Dengan itu, penyihir tersebut merasakan gelombang mana dan melihat sesuatu yang hijau meninggalkan keempat penantang yang telah dikalahkan di luar dan memasuki arena melalui celah yang telah dibuat Zhuge Yun sebelumnya.
[Kamu telah menyerap 20% kemampuan Long Jiang.]
[Kamu telah menyerap 20% kemampuan Tang Zihao.]
[…]
Mana Zhuge Yun meningkat dengan cepat.
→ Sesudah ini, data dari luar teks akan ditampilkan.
(** * skybox.py: equirectangular HDR panorama to six cubemap faces

    A shallow embedding of [exr_to_cubemap] (src/skybox.py) and the
    properties its specification states about it.

    Numbers.  Python's [float] and numpy's [float32]/[float64] are idealised
    as the real numbers [R] of the Standard Library: every arithmetic
    expression of the source is kept operator by operator, but rounding,
    overflow, signed zeros and NaN are outside the model.  The single place
    where finite inputs produce a NaN, the division [vec / norm] by a zero
    norm, is modelled by the exception that NaN triggers a few lines later
    ([int(nan)] raises [ValueError]).  Python [int]s are [Z].

    Arrays.  A numpy array of shape [(n, m, 3)] is its two leading extents
    together with the function from a (row, column) pair to the triple stored
    there; indexing follows Python (a negative index counts from the end, an
    index out of range raises [IndexError]).

    Effects.  Exceptions are the [Raise] branch of [result]; what the run
    prints, allocates and hands to the image writer is appended to a log that
    is threaded through the top-level function. *)

From Stdlib Require Import Reals Lra Lia ZArith List String Bool.
Import ListNotations.

Open Scope R_scope.

(* ================================================================== *)
(** ** Python: exceptions, [int()], [range], [for] *)

Module Py.

Inductive exn : Type :=
| ValueError
| IndexError
| Cv2Error.

Inductive result (A : Type) : Type :=
| Ok (a : A)
| Raise (e : exn).

Arguments Ok {A} a.
Arguments Raise {A} e.

Definition bind {A B : Type} (c : result A) (k : A -> result B) : result B :=
  match c with
  | Ok a => k a
  | Raise e => Raise e
  end.

(** [int(x)] on a float truncates toward zero. *)
Definition int (x : R) : Z :=
  if Rle_dec 0 x then Int_part x else (- Int_part (- x))%Z.

(** [a // b] on integers rounds toward minus infinity, as [Z.div] does for
    a positive divisor. *)
Definition floordiv (a b : Z) : Z := (a / b)%Z.

(** [range(n)] is [0, 1, ..., n-1], empty when [n <= 0]. *)
Definition range (n : Z) : list Z := map Z.of_nat (seq 0 (Z.to_nat n)).

(** [for i in l: s = body(i, s)], leaving at the first exception. *)
Fixpoint for_each {S : Type} (l : list Z) (body : Z -> S -> result S) (s : S)
  : result S :=
  match l with
  | [] => Ok s
  | i :: l' =>
      match body i s with
      | Ok s' => for_each l' body s'
      | Raise e => Raise e
      end
  end.

End Py.

Import Py.

Notation "x <- c ;; k" := (Py.bind c (fun x => k))
  (at level 61, c at next level, right associativity).

(* ================================================================== *)
(** ** numpy: arrays and the element-wise functions the program calls *)

Module Np.

Record ndarray (A : Type) : Type := mk_ndarray {
  shape0 : Z;
  shape1 : Z;
  item : Z -> Z -> A
}.

Arguments mk_ndarray {A} shape0 shape1 item.
Arguments shape0 {A} n.
Arguments shape1 {A} n.
Arguments item {A} n i j.

(** Python indexing along one axis of extent [n]. *)
Definition index (n i : Z) : result Z :=
  let i' := if (i <? 0)%Z then (i + n)%Z else i in
  if ((0 <=? i') && (i' <? n))%Z%bool then Ok i' else Raise IndexError.

(** [a[i, j]] *)
Definition getitem {A : Type} (a : ndarray A) (i j : Z) : result A :=
  i' <- index (shape0 a) i ;;
  j' <- index (shape1 a) j ;;
  Ok (item a i' j').

(** [a[i, j] = v] *)
Definition setitem {A : Type} (a : ndarray A) (i j : Z) (v : A)
  : result (ndarray A) :=
  i' <- index (shape0 a) i ;;
  j' <- index (shape1 a) j ;;
  Ok (mk_ndarray (shape0 a) (shape1 a)
        (fun r c => if ((r =? i') && (c =? j'))%Z%bool then v
                    else item a r c)).

Definition map3 {A B : Type} (f : A -> B) (p : A * A * A) : B * B * B :=
  let '(a, b, c) := p in (f a, f b, f c).

(** An element-wise operation on an array whose last axis has length 3. *)
Definition elementwise {A B : Type} (f : A -> B) (a : ndarray (A * A * A))
  : ndarray (B * B * B) :=
  mk_ndarray (shape0 a) (shape1 a) (fun i j => map3 f (item a i j)).

(** [np.stack([r, g, b], axis=-1)] of three planes of one shape. *)
Definition stack3 {A : Type} (n m : Z) (r g b : Z -> Z -> A)
  : ndarray (A * A * A) :=
  mk_ndarray n m (fun i j => (r i j, g i j, b i j)).

(** [a * k] *)
Definition mul_scalar (a : ndarray (R * R * R)) (k : R) : ndarray (R * R * R) :=
  elementwise (fun x => x * k) a.

(** [np.clip(a, lo, hi)], that is [minimum(hi, maximum(a, lo))]. *)
Definition clip (a : ndarray (R * R * R)) (lo hi : R) : ndarray (R * R * R) :=
  elementwise (fun x => Rmin hi (Rmax x lo)) a.

(** [x ** y] for a base [0 <= x] and an exponent [0 < y], the only use the
    program makes of it: [exp (y * ln x)] for a positive base and [0] for
    the base [0].  (A negative base gives NaN in numpy; the program clips
    to [0, 1] before it takes the power.) *)
Definition pow (x y : R) : R := if Rlt_dec 0 x then Rpower x y else 0.

(** [np.power(a, y)] *)
Definition power (a : ndarray (R * R * R)) (y : R) : ndarray (R * R * R) :=
  elementwise (fun x => pow x y) a.

(** The cast of one float to [uint8]: truncation toward zero, then the
    wrap-around of an 8-bit unsigned integer. *)
Definition uint8 (x : R) : Z := (Py.int x mod 256)%Z.

(** [a.astype(np.uint8)] *)
Definition astype_uint8 (a : ndarray (R * R * R)) : ndarray (Z * Z * Z) :=
  elementwise uint8 a.

(** [np.zeros((n, n, 3), dtype=np.uint8)]: a negative extent is refused. *)
Definition zeros (n : Z) : result (ndarray (Z * Z * Z)) :=
  if (n <? 0)%Z then Raise ValueError
  else Ok (mk_ndarray n n (fun _ _ => (0, 0, 0)%Z)).

(** [np.linalg.norm] of a 3-vector. *)
Definition linalg_norm (vec : R * R * R) : R :=
  let '(x, y, z) := vec in sqrt (x * x + y * y + z * z).

(** [vec / n], called with the norm of [vec] for [n].  Over the reals the
    norm is zero for the zero vector only, whose quotient is NaN in every
    component; [int()] refuses NaN with [ValueError] when the pixel index is
    taken, and the exception is raised here.  In floating point the norm of
    a non-zero vector can also underflow to zero (with the same
    [ValueError]) or overflow; the vectors of the face loops have one
    component 1 or -1 and the other two in (-1, 1), so their norm lies
    between 1 and 2. *)
Definition vec_div (vec : R * R * R) (n : R) : result (R * R * R) :=
  if Req_dec_T n 0 then Raise ValueError
  else Ok (map3 (fun c => c / n) vec).

(** [np.arctan2(x1, x2)]: the angle of the point with ordinate [x1] and
    abscissa [x2], in (-PI, PI].  numpy also reads the sign of a zero
    argument: [arctan2(-0.0, x2)] is [-pi] for a negative [x2], and
    [arctan2(0.0, -0.0)] is [pi]; the reals have one zero and give [PI] and
    [0] there.  In the first case the two angles are the two ends of the
    same seam of the panorama. *)
Definition arctan2 (x1 x2 : R) : R :=
  if Rlt_dec 0 x2 then atan (x1 / x2)
  else if Rlt_dec x2 0 then
         (if Rle_dec 0 x1 then atan (x1 / x2) + PI else atan (x1 / x2) - PI)
  else if Rlt_dec 0 x1 then PI / 2
  else if Rlt_dec x1 0 then - (PI / 2)
  else 0.

(** [np.arcsin], on [-1, 1]. *)
Definition arcsin (x : R) : R := asin x.

End Np.

Import Np.

(* ================================================================== *)
(** ** OpenCV: the one conversion the program calls *)

Module Cv2.

(** [cv2.cvtColor(img, cv2.COLOR_BGR2RGB)]: the first and the third
    channel of every pixel change places; OpenCV refuses an empty image. *)
Definition cvtColor_BGR2RGB {A : Type} (img : ndarray (A * A * A))
  : result (ndarray (A * A * A)) :=
  if ((shape0 img <=? 0) || (shape1 img <=? 0))%Z%bool then Raise Cv2Error
  else Ok (mk_ndarray (shape0 img) (shape1 img)
             (fun i j => let '(c0, c1, c2) := item img i j in (c2, c1, c0))).

End Cv2.

(* ================================================================== *)
(** ** The program *)

(** An 8-bit pixel and a floating-point pixel, channel 0 first. *)
Definition pixel : Type := (Z * Z * Z)%type.
Definition hdr_pixel : Type := (R * R * R)%type.

(** What the run does to the outside world, in order. *)
Inductive event : Type :=
| PrintAutoDetected (size width height : Z)
| PrintGenerating (face_size : Z)
| AllocFace (face_size : Z)
| Makedirs
| SaveJpg (name : string) (img : ndarray pixel)
| PrintSaved (name : string)
| PrintDone.

(** A computation that appends to the log and returns or raises. *)
Definition M (A : Type) : Type := list event -> list event * result A.

Definition ret {A : Type} (a : A) : M A := fun log => (log, Ok a).

Definition bindM {A B : Type} (c : M A) (k : A -> M B) : M B :=
  fun log =>
    match c log with
    | (log', Ok a) => k a log'
    | (log', Raise e) => (log', Raise e)
    end.

Definition emit (e : event) : M unit := fun log => (log ++ [e], Ok tt).

Definition lift {A : Type} (r : result A) : M A := fun log => (log, r).

Notation "x <~ c ;; k" := (bindM c (fun x => k))
  (at level 61, c at next level, right associativity).

(** [for k, v in d.items(): body(k, v)] *)
Fixpoint for_items {V : Type} (d : list (string * V)) (body : string -> V -> M unit)
  : M unit :=
  match d with
  | [] => ret tt
  | (k, v) :: d' => _ <~ body k v ;; for_items d' body
  end.
(** * srt.ParallelSort: a fork-join merge sort over Go slices

    Shallow embedding of [src/sort/srt.go] (package [srt]): [SortBy],
    [ParallelSort], its private helper [merge], and [IsSorted].

    A Go slice [[]T] is a [list T]; Go's [int] indices are integers of [Z]
    (every index the code computes lies between [0] and [len(data)], so
    64-bit wrap-around never happens).  An indexing expression outside
    [0 <= i < len] is a run-time panic, which the embedding makes explicit. *)

From Stdlib Require Import ZArith Lia.
From Stdlib Require Floats.PrimFloat.
From stdpp Require Import base tactics option list sorting.
From Equations Require Import Equations.

Local Open Scope Z_scope.

(* The unfolding equation of [ParallelSort] is proved below by hand, without
   function extensionality. *)
Unset Equations With Funext.
Set Warnings "-solve_obligation_error".

(** ** Outcomes of running Go code *)

(** A call either returns, or panics on an index out of range, or panics
    on the comparison of two values that cannot be compared, or is still
    looping when its iteration budget runs out. *)
Inductive exec (A : Type) : Type :=
| Done (a : A)
| IndexPanic
| ComparePanic
| Spin.
Arguments Done {A} a.
Arguments IndexPanic {A}.
Arguments ComparePanic {A}.
Arguments Spin {A}.

#[global] Instance exec_ret : MRet exec := fun _ a => Done a.
#[global] Instance exec_bind : MBind exec := fun _ _ f m =>
  match m with
  | Done a => f a
  | IndexPanic => IndexPanic
  | ComparePanic => ComparePanic
  | Spin => Spin
  end.

(** [go func() { defer wg.Done(); spawned }(); current; wg.Wait(); rest]:
    both computations run to completion before [rest] sees their results,
    and a panic in either goroutine brings the program down. *)
Definition fork_join {A B C} (spawned : exec A) (current : exec B)
    (rest : A → B → exec C) : exec C :=
  a ← spawned; b ← current; rest a b.

(** ** Slices *)

Definition len {T} (s : list T) : Z := Z.of_nat (length s).

(** [s[i]] as an operand. *)
Definition load {T} (s : list T) (i : Z) : exec T :=
  if bool_decide (0 ≤ i < len s) then
    match s !! Z.to_nat i with
    | Some x => Done x
    | None => IndexPanic
    end
  else IndexPanic.

(** [s[i] = x]. *)
Definition store {T} (s : list T) (i : Z) (x : T) : exec (list T) :=
  if bool_decide (0 ≤ i < len s) then Done (<[Z.to_nat i := x]> s)
  else IndexPanic.

(** ** merge (srt.go, lines 66-87) *)

Section Merge.
Context {T : Type} (less : T → T → bool).

(** The loop state: the slice being overwritten and the three cursors. *)
Record mstate := MState { ms_data : list T; ms_i : Z; ms_j : Z; ms_k : Z }.

(** One pass through the body of the first loop, lines 72-79. *)
Definition merge_body (temp : list T) (st : mstate) : exec mstate :=
  let '(MState data i j k) := st in
  ti ← load temp i;
  tj ← load temp j;
  if less ti tj then
    data' ← store data k ti;
    Done (MState data' (i + 1) j (k + 1))
  else
    data' ← store data k tj;
    Done (MState data' i (j + 1) (k + 1)).

(** [for i < mid && j < len(data) { ... }], lines 71-80. *)
Fixpoint merge_loop (budget : nat) (temp : list T) (mid : Z) (st : mstate)
  : exec mstate :=
  match budget with
  | O => Spin
  | S budget =>
      if bool_decide (ms_i st < mid) && bool_decide (ms_j st < len (ms_data st))
      then st' ← merge_body temp st; merge_loop budget temp mid st'
      else Done st
  end.

(** [for i < mid { data[k] = temp[i]; i++; k++ }], lines 82-86. *)
Fixpoint drain_left (budget : nat) (temp : list T) (mid : Z) (st : mstate)
  : exec mstate :=
  match budget with
  | O => Spin
  | S budget =>
      let '(MState data i j k) := st in
      if bool_decide (i < mid) then
        ti ← load temp i;
        data' ← store data k ti;
        drain_left budget temp mid (MState data' (i + 1) j (k + 1))
      else Done st
  end.

(** [temp := make([]T, len(data)); copy(temp, data)] yields a private copy
    of the contents, which for an immutable list is the list itself.  Each
    loop gets a budget of [len(data)+1] condition checks. *)
Definition merge (data : list T) (mid : Z) : exec (list T) :=
  let temp := data in
  st ← merge_loop (S (length data)) temp mid (MState data 0 mid 0);
  st' ← drain_left (S (length data)) temp mid st;
  Done (ms_data st').

(** The textbook variant, which also copies what is left of the right
    side: [for j < len(data) { data[k] = temp[j]; j++; k++ }]. *)
Fixpoint drain_right (budget : nat) (temp : list T) (st : mstate)
  : exec mstate :=
  match budget with
  | O => Spin
  | S budget =>
      let '(MState data i j k) := st in
      if bool_decide (j < len data) then
        tj ← load temp j;
        data' ← store data k tj;
        drain_right budget temp (MState data' i (j + 1) (k + 1))
      else Done st
  end.

Definition merge_reference (data : list T) (mid : Z) : exec (list T) :=
  let temp := data in
  st ← merge_loop (S (length data)) temp mid (MState data 0 mid 0);
  st' ← drain_left (S (length data)) temp mid st;
  st'' ← drain_right (S (length data)) temp st';
  Done (ms_data st'').

(** What the loops compute, read as a function of the two halves. *)
Fixpoint merge_lists (l r : list T) : list T :=
  match l with
  | [] => r
  | x :: l' =>
      (fix into (r : list T) : list T :=
         match r with
         | [] => l
         | y :: r' => if less x y then x :: merge_lists l' r else y :: into r'
         end) r
  end.

(** *** The loop invariant *)

(** [temp[a:b]]. *)
Definition span (temp : list T) (a b : Z) : list T :=
  take (Z.to_nat (b - a)) (drop (Z.to_nat a) temp).

(** What holds of the cursors and of the slice each time a loop condition
    is evaluated. *)
Record merge_inv (temp : list T) (mid : Z) (st : mstate) : Prop := {
  inv_i : 0 ≤ ms_i st ≤ mid;
  inv_j : mid ≤ ms_j st ≤ len temp;
  inv_k : ms_k st = ms_i st + (ms_j st - mid);
  inv_len : length (ms_data st) = length temp;
  inv_tail :
    drop (Z.to_nat (ms_k st)) (ms_data st) = drop (Z.to_nat (ms_k st)) temp
}.

(** The output the loops are heading for: what has been written, followed
    by the merge of what the two cursors have not consumed. *)
Definition merge_view (temp : list T) (mid : Z) (st : mstate) : list T :=
  take (Z.to_nat (ms_k st)) (ms_data st) ++
  merge_lists (span temp (ms_i st) mid) (span temp (ms_j st) (len temp)).

(** Condition checks still to come, at most. *)
Definition remaining (temp : list T) (mid : Z) (st : mstate) : nat :=
  (Z.to_nat (mid - ms_i st) + Z.to_nat (len temp - ms_j st))%nat.

End Merge.
Arguments mstate : clear implicits.


(** ** SortBy, ParallelSort, IsSorted (srt.go, lines 11-15, 41-63, 90-97) *)

Section Sort.
Context {T : Type}.
Lemma queueSearches_texts h coarseRanges :
  map proxyText (queueSearches h coarseRanges)
  = flat_map (fun cr => tokenize (coarseText cr)) coarseRanges.
Proof.
  unfold queueSearches. induction coarseRanges as [|cr crs IH]; [done|].
  simpl. rewrite map_app, IH, map_map. simpl. rewrite map_id.
  by rewrite (filter_all _ _ (tokenize_nonempty _)).
Qed.

Lemma concat_flat_map_tokenize (coarseRanges : list CoarseRange) :
  concat (flat_map (fun cr => tokenize (coarseText cr)) coarseRanges)
  = concat (map coarseText coarseRanges).
Proof.
  induction coarseRanges as [|cr crs IH]; [done|].
  simpl. by rewrite concat_app, IH, tokenize_concat.
Qed.

Lemma assignIndex_text fineTokens :
  map text (assignIndex fineTokens) = map fst fineTokens.
Proof.
  unfold assignIndex. apply list_eq. intros i. rewrite !list_lookup_fmap, list_lookup_imap.
  by destruct (fineTokens !! i).
Qed.

Lemma assignIndex_lookup fineTokens i t :
  assignIndex fineTokens !! i = Some t -> index t = i.
Proof.
  unfold assignIndex. rewrite list_lookup_imap.
  destruct (fineTokens !! i); [|done]. by intros [= <-].
Qed.

Lemma assignIndex_length fineTokens :
  length (assignIndex fineTokens) = length fineTokens.
Proof. apply length_imap. Qed.

Lemma buildMap_spec items i b :
  map text (tokens (buildMap items i b))
  = map text (tokens b) ++ map coarseText items
  /\ blockText (buildMap items i b) = blockText b ++ concat (map coarseText items)
  /\ (forall j t, tokens (buildMap items i b) !! j = Some t ->
        length (tokens b) = i ->
        (forall k u, tokens b !! k = Some u -> index u = k) -> index t = j).
Proof.
  revert i b. induction items as [|item items IH]; intros i b.
  - simpl. rewrite !app_nil_r. split; [done|]. split; [done|]. auto.
  - simpl. destruct (IH (S i) {| tokens := tokens b ++ [{| index := i;
        text := coarseText item; range := coarseRange item |}];
        blockText := blockText b ++ coarseText item |}) as (H1 & H2 & H3).
    split; [|split].
    + rewrite H1. simpl. rewrite map_app. simpl. by rewrite <- app_assoc.
    + rewrite H2. simpl. by rewrite <- app_assoc.
    + intros j t Hj Hlen Hidx. apply (H3 j t Hj); simpl.
      * rewrite length_app. simpl. lia.
      * intros k u Hk. apply lookup_app_Some in Hk as [Hk|[Hge Hk]].
        -- by apply Hidx.
        -- apply list_lookup_singleton_Some in Hk as [Hk <-]. simpl. lia.
Qed.

End TokenCompleteness.

(** ** Hosts for the examples *)

Module Hosts.

(** Coarse ranges that end after each space, spaces kept. *)
Fixpoint splitAfterSpace (s : jsstring) (piece : jsstring) : list jsstring :=
  match s with
  | [] => match piece with [] => [] | _ => [piece] end
  | c :: s' =>
      if (c =? 32)%N then (piece ++ [c]) :: splitAfterSpace s' []
      else splitAfterSpace s' (piece ++ [c])
  end.

(** Pieces with their start offsets. *)
Fixpoint located (pieces : list jsstring) (start : nat) : list CoarseRange :=
  match pieces with
  | [] => []
  | p :: pieces' =>
      {| coarseText := p;
         coarseRange := {| rangeStart := start; rangeLength := length p |} |}
      :: located pieces' (start + length p)
  end.

(** Offsets [from, from + 1, ...] at which [needle] occurs, [n] candidates. *)
Fixpoint occurrences (hay needle : jsstring) (from n : nat) : list nat :=
  match n with
  | 0 => []
  | S n' =>
      if startsWith (drop from hay) needle
      then from :: occurrences hay needle (S from) n'
      else occurrences hay needle (S from) n'
  end.

(** Case-sensitive exact search: every occurrence, left to right. *)
Definition exactSearch (hay needle : jsstring) : list nat :=
  occurrences hay needle 0 (S (length hay)).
Pupil matanya bersinar biru, dan angin seolah berhembus kencang ke mana pun Kipas Pisang itu bergerak.
*Gedebuk-!*
Dia dengan cepat mendirikan perisai; bersamaan dengan itu, lingkaran mana muncul di bawah Zhuge Yun. Merasakan mana tersebut, dia dengan cepat menghindar. Dengan setiap gerakan Kipas Pisang, Zhuge Yun membuat angin bergemuruh dan petir menyambar.
# Astaga? Ada apa dengan Zhuge Yun? Kenapa dia begitu kuat?
# Astaga…
Siapa bilang Zhuge Yun lemah?!
# Siapa yang memutuskan untuk menggunakan Zhuge Yun sebagai penyangga? Siapa yang punya ide gila seperti itu?
Apakah Zhuge Yun adalah harapan Tiongkok?
Ruang obrolan dipenuhi komentar saat para penonton melihat kemungkinan Zhuge Yun menang. Namun, bertentangan dengan pemikiran para penonton, Zhuge Yun merasa gelisah. Menyerap kekuatan rekannya adalah taktik yang bagus, tetapi itu tidak akan bertahan bahkan semenit pun. Dia perlu menaklukkan lawannya dengan cepat sebelum itu terjadi.
*’Pertarungan ini berlangsung lebih lama dari yang saya kira.’*
Saatnya Zhuge Yun mengakhiri pertarungan.
“Naga Melayang!”
Dari ujung Puncak Kipas Pisang, seekor naga berapi muncul dan terbang tinggi.
“Pancaran Pusat!”
Naga api itu menerjang turun, dan tanah tempat penyihir itu berdiri runtuh saat naga itu menelannya.
*Desis—!*
Area tersebut dilalap api, tetapi api segera padam, menampakkan sosok penyihir yang hangus.
– Pertandingan telah berakhir! Zhuge Yun, penantang bernama Zhuge Yun, akhirnya mengamankan kemenangan pertama timnya!!
Sorak sorai 200.000 orang menggema di arena seperti guntur. Zhuge Yun menyeringai, hampir kehilangan ketenangannya, lalu turun dari panggung. Set pertama pertandingan antara Bumi dan Kekaisaran Sihir Lostria berakhir dengan skor 4-1, kekalahan memalukan bagi Bumi.
– Rangkaian pertandingan selanjutnya akan dimulai dalam seminggu di Arizona, AS. Akankah AS menghapus rasa malu akibat kekalahan dari China? Semua mata tertuju pada rangkaian pertandingan ini.